» **Exercise aim**
Look through the records that follow and state how many lines hold the word "string", without adding anything.

» **Data extracts**
(** X7: in a row without repeated call nodes, stepping from a node with a
    wide box to the next selectable node and then stepping the other way
    from there comes back to the first node. *)
Theorem nextSelectableInRow_there_and_back
  (props : @Props ThreadsKey BottomBoxInfo) (a b direction : Z)
  (row : TimingRow) :
  direction = 1 \/ direction = -1 ->
  rowOf props a = Some row ->
  rowOf props b = Some row ->
  NoDup (callNode row) ->
  In a (callNode row) ->
  wideAt row (Js.indexOf (callNode row) a) = true ->
  _nextSelectableInRow props a direction = Ok (Some b) ->
  _nextSelectableInRow props b (- direction) = Ok (Some a).
Proof.
  intros Hdir Hrowa Hrowb Hnd Hina Hwidea Hnext.
  destruct (nextSelectableInRow_inv props a direction _ Hnext)
    as (row' & Hrow' & Hscan).
  rewrite Hrowa in Hrow'. inversion Hrow'; subst row'. clear Hrow'.
  destruct (scanRow_result_first _ _ _ _ _ Hscan)
    as (k & Hk & Hget & Hwide & Hbefore).
  set (ca := Js.indexOf (callNode row) a) in *.
  pose proof (indexOf_NoDup _ _ _ Hnd Hget) as Hcb.
  apply (FlameGraphFacts.nextSelectableInRow_finds props b (- direction) row
           ca a).
  - destruct Hdir as [-> | ->]; auto.
  - exact Hrowb.
  - unfold ahead. rewrite Hcb. destruct Hdir as [-> | ->]; lia.
  - now apply JsFacts.indexOf_found.
  - exact Hwidea.
  - intros col'. unfold ahead. rewrite Hcb. intros H1 H2.
    replace col' with (ca + Z.of_nat (Z.to_nat ((col' - ca) * direction))
                            * direction)
      by (destruct Hdir as [-> | ->]; lia).
    apply Hbefore. destruct Hdir as [-> | ->]; lia.
Qed.

(** X8: when the selected node has no box in the row of its depth,
    [indexOf] answers -1: ArrowLeft then dispatches nothing, while
    ArrowRight scans the row from its first column and selects the first
    call node with a wide box. *)
Theorem arrows_from_node_without_box
  (props : @Props ThreadsKey BottomBoxInfo) (event : KeyboardEvent)
  (selected : Z) (row : TimingRow) :
  selectedCallNodeIndex props = Some selected ->
  rowOf props selected = Some row ->
  ~ In selected (callNode row) ->
  (key event = "ArrowLeft"%string ->
   _handleKeyDown getCallNodePathFromIndex props event = ([], Ok tt))
  /\ (key event = "ArrowRight"%string ->
      forall col n,
        Js.get (callNode row) col = Some n ->
        wideAt row col = true ->
        (forall col', 0 <= col' < col -> wideAt row col' = false) ->
        _handleKeyDown getCallNodePathFromIndex props event
        = ([Dispatch
              (changeSelectedCallNode (threadsKey props)
                 (getCallNodePathFromIndex (Js.Number n) (callNodeTable props)))],
           Ok tt)).
Proof.
  intros Hsel Hrow Hnot.
  assert (Hc : Js.indexOf (callNode row) selected = -1)
    by (apply FlameGraphFacts.indexOfFrom_absent; exact Hnot).
  split; intros Hk.
  - rewrite (FlameGraphFacts.handleKeyDown_left_right
               getCallNodePathFromIndex props event selected (or_introl Hk) Hsel).
    rewrite Hk. change (("ArrowLeft" =? "ArrowLeft")%string) with true.
    cbv iota.
    rewrite (FlameGraphFacts.nextSelectableInRow_runs_off props selected (-1) row);
      auto.
    intros col. unfold ahead. rewrite Hc. intros Hahead Hget.
    destruct (Js.get (callNode row) col) as [x|] eqn:G; [|congruence].
    apply JsFacts.get_Some_range in G. lia.
  - intros col n Hget Hwide Hbefore.
    rewrite (FlameGraphFacts.handleKeyDown_left_right
               getCallNodePathFromIndex props event selected (or_intror Hk) Hsel).
    rewrite Hk. change (("ArrowRight" =? "ArrowLeft")%string) with false.
    cbv iota.
    rewrite (FlameGraphFacts.nextSelectableInRow_finds props selected 1 row col n);
      auto.
    + unfold ahead. rewrite Hc. apply JsFacts.get_Some_range in Hget. lia.
    + intros col'. unfold ahead. rewrite Hc. intros H1 H2.
      apply Hbefore. lia.
Qed.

» **Output below**
4